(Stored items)
* * *

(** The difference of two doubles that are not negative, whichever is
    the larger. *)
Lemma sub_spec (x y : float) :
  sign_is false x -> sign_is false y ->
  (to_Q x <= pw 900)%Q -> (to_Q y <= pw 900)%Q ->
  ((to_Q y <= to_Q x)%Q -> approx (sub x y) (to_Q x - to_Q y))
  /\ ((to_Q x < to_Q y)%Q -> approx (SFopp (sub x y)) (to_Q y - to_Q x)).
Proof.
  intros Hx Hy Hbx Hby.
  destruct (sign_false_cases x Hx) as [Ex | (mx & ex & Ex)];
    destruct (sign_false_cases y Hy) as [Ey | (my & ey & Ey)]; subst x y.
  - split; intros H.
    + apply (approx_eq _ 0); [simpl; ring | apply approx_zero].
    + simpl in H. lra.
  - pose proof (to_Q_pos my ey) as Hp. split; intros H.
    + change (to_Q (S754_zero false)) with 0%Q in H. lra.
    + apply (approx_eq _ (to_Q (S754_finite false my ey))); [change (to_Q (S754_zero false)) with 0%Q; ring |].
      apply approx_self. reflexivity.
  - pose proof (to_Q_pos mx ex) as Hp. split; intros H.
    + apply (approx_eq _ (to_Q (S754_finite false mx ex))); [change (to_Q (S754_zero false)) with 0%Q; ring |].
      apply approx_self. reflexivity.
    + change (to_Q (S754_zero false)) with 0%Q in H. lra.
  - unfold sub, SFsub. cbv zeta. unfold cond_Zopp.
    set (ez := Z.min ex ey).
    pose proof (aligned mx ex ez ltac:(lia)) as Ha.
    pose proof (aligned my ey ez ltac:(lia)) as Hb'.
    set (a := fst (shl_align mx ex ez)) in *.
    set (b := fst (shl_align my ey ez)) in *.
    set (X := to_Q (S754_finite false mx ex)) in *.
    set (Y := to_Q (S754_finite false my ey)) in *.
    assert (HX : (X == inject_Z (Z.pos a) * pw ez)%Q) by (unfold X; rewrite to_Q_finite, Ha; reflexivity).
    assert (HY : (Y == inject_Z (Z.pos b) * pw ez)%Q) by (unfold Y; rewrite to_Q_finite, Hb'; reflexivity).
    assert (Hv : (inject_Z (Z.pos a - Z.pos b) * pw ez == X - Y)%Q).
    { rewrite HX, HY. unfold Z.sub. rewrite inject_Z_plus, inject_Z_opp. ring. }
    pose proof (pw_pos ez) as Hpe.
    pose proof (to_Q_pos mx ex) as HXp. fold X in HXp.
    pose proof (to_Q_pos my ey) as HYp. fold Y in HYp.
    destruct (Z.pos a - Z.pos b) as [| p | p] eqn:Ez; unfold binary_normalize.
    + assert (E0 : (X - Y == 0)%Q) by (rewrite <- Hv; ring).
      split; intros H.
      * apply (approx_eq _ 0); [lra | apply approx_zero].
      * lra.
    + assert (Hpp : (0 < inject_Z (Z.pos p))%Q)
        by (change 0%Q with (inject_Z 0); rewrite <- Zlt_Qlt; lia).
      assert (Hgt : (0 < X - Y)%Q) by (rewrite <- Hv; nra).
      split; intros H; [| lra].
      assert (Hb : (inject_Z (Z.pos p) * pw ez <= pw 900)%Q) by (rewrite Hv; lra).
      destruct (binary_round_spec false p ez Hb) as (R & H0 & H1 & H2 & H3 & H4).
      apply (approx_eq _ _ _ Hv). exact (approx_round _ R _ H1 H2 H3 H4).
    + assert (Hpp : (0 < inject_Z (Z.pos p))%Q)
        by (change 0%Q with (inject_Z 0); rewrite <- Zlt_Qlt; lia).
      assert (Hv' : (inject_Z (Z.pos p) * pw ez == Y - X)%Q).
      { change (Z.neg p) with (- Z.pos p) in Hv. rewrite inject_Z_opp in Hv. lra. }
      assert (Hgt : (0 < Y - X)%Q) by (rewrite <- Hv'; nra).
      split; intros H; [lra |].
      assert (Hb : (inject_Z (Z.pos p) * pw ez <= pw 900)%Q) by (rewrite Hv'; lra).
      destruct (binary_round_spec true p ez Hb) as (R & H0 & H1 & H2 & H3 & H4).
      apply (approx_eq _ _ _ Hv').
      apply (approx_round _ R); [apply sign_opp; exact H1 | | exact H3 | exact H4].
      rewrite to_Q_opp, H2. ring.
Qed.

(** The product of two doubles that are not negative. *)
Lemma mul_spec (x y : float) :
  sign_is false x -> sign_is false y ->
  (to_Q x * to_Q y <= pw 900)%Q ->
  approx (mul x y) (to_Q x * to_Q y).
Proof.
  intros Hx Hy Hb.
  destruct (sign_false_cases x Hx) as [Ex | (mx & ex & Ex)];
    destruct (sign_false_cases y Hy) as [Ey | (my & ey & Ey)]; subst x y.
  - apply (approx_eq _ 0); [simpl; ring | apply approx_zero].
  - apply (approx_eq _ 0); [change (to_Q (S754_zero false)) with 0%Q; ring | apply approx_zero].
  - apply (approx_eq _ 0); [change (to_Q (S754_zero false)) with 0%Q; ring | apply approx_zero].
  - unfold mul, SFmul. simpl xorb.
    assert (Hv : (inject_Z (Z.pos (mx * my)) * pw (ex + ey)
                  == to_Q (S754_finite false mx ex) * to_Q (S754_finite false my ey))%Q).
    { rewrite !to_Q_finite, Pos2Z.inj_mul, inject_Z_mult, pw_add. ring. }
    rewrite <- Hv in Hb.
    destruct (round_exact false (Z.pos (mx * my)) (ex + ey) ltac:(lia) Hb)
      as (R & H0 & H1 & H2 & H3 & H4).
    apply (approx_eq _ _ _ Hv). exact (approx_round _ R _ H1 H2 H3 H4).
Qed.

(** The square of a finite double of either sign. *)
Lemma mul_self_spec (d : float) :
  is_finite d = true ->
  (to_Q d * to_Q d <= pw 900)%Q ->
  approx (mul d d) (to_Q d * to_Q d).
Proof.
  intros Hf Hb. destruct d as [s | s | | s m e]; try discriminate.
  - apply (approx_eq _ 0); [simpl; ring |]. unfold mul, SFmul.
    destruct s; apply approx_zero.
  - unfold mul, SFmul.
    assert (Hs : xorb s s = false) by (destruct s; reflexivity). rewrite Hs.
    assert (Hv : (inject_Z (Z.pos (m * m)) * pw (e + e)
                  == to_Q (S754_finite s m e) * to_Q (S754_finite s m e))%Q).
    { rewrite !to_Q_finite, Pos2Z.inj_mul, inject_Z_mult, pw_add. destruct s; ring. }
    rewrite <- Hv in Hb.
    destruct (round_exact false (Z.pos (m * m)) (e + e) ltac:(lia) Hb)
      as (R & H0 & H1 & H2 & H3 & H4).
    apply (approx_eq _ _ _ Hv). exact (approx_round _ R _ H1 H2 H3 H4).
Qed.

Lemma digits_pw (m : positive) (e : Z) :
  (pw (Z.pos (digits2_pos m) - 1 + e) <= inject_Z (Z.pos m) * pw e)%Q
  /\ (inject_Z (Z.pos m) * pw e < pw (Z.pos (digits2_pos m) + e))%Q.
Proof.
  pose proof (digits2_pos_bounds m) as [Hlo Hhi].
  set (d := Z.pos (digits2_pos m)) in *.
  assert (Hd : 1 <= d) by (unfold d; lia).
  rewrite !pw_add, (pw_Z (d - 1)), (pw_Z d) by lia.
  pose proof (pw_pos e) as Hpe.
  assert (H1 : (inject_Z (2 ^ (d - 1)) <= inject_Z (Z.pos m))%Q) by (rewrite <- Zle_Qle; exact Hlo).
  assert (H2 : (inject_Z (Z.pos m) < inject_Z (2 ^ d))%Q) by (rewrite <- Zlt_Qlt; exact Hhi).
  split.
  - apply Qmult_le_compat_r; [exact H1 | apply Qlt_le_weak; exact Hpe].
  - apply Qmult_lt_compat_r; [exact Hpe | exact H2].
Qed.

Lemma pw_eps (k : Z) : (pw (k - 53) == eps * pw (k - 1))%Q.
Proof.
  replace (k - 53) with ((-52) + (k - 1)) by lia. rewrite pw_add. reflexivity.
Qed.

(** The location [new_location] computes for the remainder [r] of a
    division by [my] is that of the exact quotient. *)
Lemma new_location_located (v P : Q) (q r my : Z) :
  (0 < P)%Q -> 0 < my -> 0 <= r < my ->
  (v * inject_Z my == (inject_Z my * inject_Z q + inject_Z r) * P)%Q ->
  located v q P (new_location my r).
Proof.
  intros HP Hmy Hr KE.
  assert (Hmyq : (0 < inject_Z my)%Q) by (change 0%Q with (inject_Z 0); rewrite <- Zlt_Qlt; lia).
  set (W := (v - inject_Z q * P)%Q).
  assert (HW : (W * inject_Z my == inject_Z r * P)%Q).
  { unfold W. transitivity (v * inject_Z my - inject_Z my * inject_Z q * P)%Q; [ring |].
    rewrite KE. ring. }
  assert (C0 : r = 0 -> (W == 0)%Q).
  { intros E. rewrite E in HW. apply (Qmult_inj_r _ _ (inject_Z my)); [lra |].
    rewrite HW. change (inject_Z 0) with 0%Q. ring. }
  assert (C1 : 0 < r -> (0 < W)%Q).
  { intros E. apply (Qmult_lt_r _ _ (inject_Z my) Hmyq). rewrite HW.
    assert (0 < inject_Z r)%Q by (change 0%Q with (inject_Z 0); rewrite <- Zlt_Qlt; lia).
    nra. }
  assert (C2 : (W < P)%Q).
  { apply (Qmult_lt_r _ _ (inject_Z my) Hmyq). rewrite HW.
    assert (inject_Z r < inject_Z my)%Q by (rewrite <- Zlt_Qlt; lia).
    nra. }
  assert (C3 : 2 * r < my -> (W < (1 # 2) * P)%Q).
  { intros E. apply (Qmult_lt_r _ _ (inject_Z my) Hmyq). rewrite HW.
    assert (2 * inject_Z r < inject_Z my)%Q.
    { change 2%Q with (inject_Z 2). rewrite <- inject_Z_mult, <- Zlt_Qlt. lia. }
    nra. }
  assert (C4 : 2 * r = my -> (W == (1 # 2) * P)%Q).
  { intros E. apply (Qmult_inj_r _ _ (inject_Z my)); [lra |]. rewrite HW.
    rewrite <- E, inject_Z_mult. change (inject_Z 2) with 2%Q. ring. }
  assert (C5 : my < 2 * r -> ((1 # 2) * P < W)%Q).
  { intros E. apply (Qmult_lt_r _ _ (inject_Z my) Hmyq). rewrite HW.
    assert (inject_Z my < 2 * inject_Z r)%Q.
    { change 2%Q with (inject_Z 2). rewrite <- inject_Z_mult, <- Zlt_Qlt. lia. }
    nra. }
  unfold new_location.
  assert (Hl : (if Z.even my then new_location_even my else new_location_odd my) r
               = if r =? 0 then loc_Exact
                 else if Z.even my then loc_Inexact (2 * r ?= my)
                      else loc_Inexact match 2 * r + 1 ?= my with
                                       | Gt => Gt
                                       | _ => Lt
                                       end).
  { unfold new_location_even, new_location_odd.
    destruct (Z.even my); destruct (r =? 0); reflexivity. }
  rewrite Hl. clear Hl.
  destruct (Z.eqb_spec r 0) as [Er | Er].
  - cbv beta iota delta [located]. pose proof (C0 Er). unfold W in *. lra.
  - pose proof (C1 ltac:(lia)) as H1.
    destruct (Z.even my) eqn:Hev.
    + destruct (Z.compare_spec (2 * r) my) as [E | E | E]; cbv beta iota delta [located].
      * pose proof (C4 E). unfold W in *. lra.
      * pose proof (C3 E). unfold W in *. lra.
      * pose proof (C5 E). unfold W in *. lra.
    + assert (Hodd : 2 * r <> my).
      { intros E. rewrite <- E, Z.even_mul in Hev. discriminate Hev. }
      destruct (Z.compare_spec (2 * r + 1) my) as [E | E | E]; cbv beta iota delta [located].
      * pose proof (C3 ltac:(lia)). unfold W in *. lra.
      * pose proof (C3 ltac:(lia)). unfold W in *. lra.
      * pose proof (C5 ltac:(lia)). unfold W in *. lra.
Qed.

* * *

__ABOUT THIS TASK__
Check each line of the data above for the string "xorb" and report only how many lines have it.

__RESPONSE AREA__
2